A aventura, a fuga e o preconceito que mata
É verdade que nenhuma vida merece menos atenção, que todas as vidas importam? Bom, para alguns, essa resposta depende da audiência
Por Cleber Siqueira
Vimos durante as últimas semanas uma enxurrada de matérias explorando a implosão de um submersível. Sim, submersível, para quem ainda não sabe, aquilo não era um submarino. E fazia sentido tanta visibilidade na mídia; desde o dia 18 de junho, cinco vidas estavam desaparecidas; eram alguns trilhardários, um Indiana Jones dos mares e um capitão que se achava o próprio Nemo.

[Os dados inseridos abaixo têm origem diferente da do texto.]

Lemma read_settings_Ok sheet st :
  _read_settings rf sheet = Ok st ->
  py_int (A2 sheet) = Ok (slide_count st)
  /\ py_int (B2 sheet) = Ok (title_size_pt st)
  /\ py_int (D2 sheet) = Ok (text_size_pt st)
  /\ 2 <= slide_count st.
Proof.
  rewrite read_settings_eq.
  destruct (py_int (A2 sheet)) as [n|]; [|discriminate].
  destruct (py_int (B2 sheet)) as [t|]; [|discriminate].
  destruct (py_int (D2 sheet)) as [b|]; [|discriminate].
  destruct (Z.ltb_spec n 2); [discriminate|].
  rewrite parse_hex_color_eq. intros [= <-]. simpl. repeat split. lia.
Qed.

(** [__init__] by cases on the sheets of the workbook. *)
Lemma init_eq excel pptx fs wb :
  xlsx_files fs !! excel = Some wb ->
  __init__ rf excel pptx fs
  = match worksheets wb with
    | sheet0 :: sheet1 :: _ =>
        match _read_settings rf sheet0 with
        | Ok st =>
            (Ok {| excel_file := excel; pptx_file := pptx; workbook := wb;
                   settings_sheet := sheet0; data_sheet := sheet1;
                   settings := st |}, fs)
        | Raise e => (Raise e, fs)
        end
    | _ => (Raise too_few_sheets, fs)
    end.
Proof.
  intros E. unfold __init__.
  erewrite py_bind_Ok; [|unfold load_workbook; rewrite E; reflexivity].
  destruct (worksheets wb) as [|s0 [|s1 rest]]; reflexivity.
Qed.

Lemma main_eq excel pptx fs :
  main rf tpl excel pptx fs
  = match __init__ rf excel pptx fs with
    | (Ok converter, fs') => create_presentation rf tpl converter fs'
    | (Raise e, fs') => (Raise e, fs')
    end.
Proof. reflexivity. Qed.

(** A run on a well-formed input saves the deck in closed form. *)
Lemma create_presentation_ok self fs l5 l1 tb :
  tpl !! 5%nat = Some l5 -> 0 ∈ l5 -> tpl !! 1%nat = Some l1 -> 0 ∈ l1 ->
  size_ok (title_size_pt (settings self)) = true ->
  size_ok (py_max 8 (text_size_pt (settings self) - 2)) = true ->
  table_box (max_row (data_sheet self)) = Ok tb ->
  create_presentation rf tpl self fs
  = (Ok tt, {| xlsx_files := xlsx_files fs;
               pptx_files := <[pptx_file self := deck rf self l5 l1 tb]>
                               (pptx_files fs) |}).
Proof.
  intros L5 T5 L1 T1 Z1 Z2 T. unfold create_presentation.
  rewrite (build_deck_eq tpl rf self l5 l1 L5 T5 L1 T1 Z1 Z2), T. reflexivity.
Qed.

(** A run that the range check of a font size ends saves nothing. *)
Lemma create_presentation_raise self fs e :
  fst (build_deck rf self (Presentation_new tpl)) = Raise e ->
  create_presentation rf tpl self fs = (Raise e, fs).
Proof.
  unfold create_presentation.
  destruct (build_deck rf self (Presentation_new tpl)) as [[[]|e'] prs];
    [discriminate|].
  intros [= ->]. reflexivity.
Qed.

Lemma main_ok excel pptx fs wb sheet0 sheet1 rest st l5 l1 tb :
  xlsx_files fs !! excel = Some wb ->
  worksheets wb = sheet0 :: sheet1 :: rest ->
  _read_settings rf sheet0 = Ok st ->
  tpl !! 5%nat = Some l5 -> 0 ∈ l5 -> tpl !! 1%nat = Some l1 -> 0 ∈ l1 ->
  size_ok (title_size_pt st) = true ->
  size_ok (py_max 8 (text_size_pt st - 2)) = true ->
  table_box (max_row sheet1) = Ok tb ->
  let self := {| excel_file := excel; pptx_file := pptx; workbook := wb;
                 settings_sheet := sheet0; data_sheet := sheet1;
                 settings := st |} in
  main rf tpl excel pptx fs
  = (Ok tt, {| xlsx_files := xlsx_files fs;
               pptx_files := <[pptx := deck rf self l5 l1 tb]>
                               (pptx_files fs) |}).
Proof.
  intros E W R L5 T5 L1 T1 Z1 Z2 T self.
  rewrite main_eq, (init_eq excel pptx fs wb E), W, R.
  fold self. apply (create_presentation_ok self fs l5 l1 tb); assumption.
Qed.
End Construction.

(** ** Observations of the slides *)

Lemma find_placeholder_app idx l l' tf :
  find_placeholder idx l = Some tf -> find_placeholder idx (l ++ l') = Some tf.
Proof.
  induction l as [|[i tf0|b c|b tf0] l IH]; simpl; try exact IH.
  - discriminate.
  - destruct (i =? idx); [trivial|exact IH].
Qed.

Lemma replace_placeholder_placeholders idx tf l :
  forallb is_placeholder l = true ->
  forallb is_placeholder (replace_placeholder idx tf l) = true.
Proof.
  induction l as [|[i tf0|b c|b tf0] l IH]; simpl; try discriminate.
  - reflexivity.
  - intros H. destruct (i =? idx); simpl; [exact H|apply IH, H].
Qed.

Lemma new_slide_placeholders l :
  forallb is_placeholder (slide_shapes (new_slide l)) = true.
Proof. induction l as [|i l IH]; [reflexivity|exact IH]. Qed.

Lemma titled_placeholders l t : forallb is_placeholder (titled l t) = true.
Proof. apply replace_placeholder_placeholders, new_slide_placeholders. Qed.

Lemma filter_placeholders l :
  forallb is_placeholder l = true ->
  List.filter is_table l = [] /\ List.filter is_text_box l = [].
Proof.
  induction l as [|[i tf0|b c|b tf0] l IH]; simpl; try discriminate.
  - split; reflexivity.
  - exact IH.
Qed.

Lemma titled_title l t :
  0 ∈ l -> find_placeholder 0 (titled l t) = Some [Par t None None].
Proof.
  intros H. unfold titled. apply find_replace_eq.
  unfold new_slide; simpl. rewrite find_fresh, decide_True by exact H. eauto.
Qed.

Section Observations.
Context (rf : Binary64.float -> string) (self : ExcelToPPT).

Tantas vidas mexendo com tantos interesses ao redor do mundo não poderia dar outro resultado, senão… audiência.
Audiência! Palavra que rima com indecência, mas não rima com pobreza. Quer dizer, quase rima. Rima quando o assunto é explorar a imagem da miséria de alguém, de uma comunidade, de um país; rima quando a intenção é fazer cair a lágrima fácil da tia ou do tio que mês a mês têm o difícil compromisso de doar uma cesta básica à igreja, sentindo-se assim, menos culpados por não atender a criança que bate o dedo no vidro do carro parado no farol, para pedir 10 centavos.
Mas, então, se explorar a desgraça dá audiência, onde estavam os pontos do “Ibope” destinados às possíveis 100 crianças que morreram afogadas no naufrágio no mar mediterrâneo, no dia 14 de junho?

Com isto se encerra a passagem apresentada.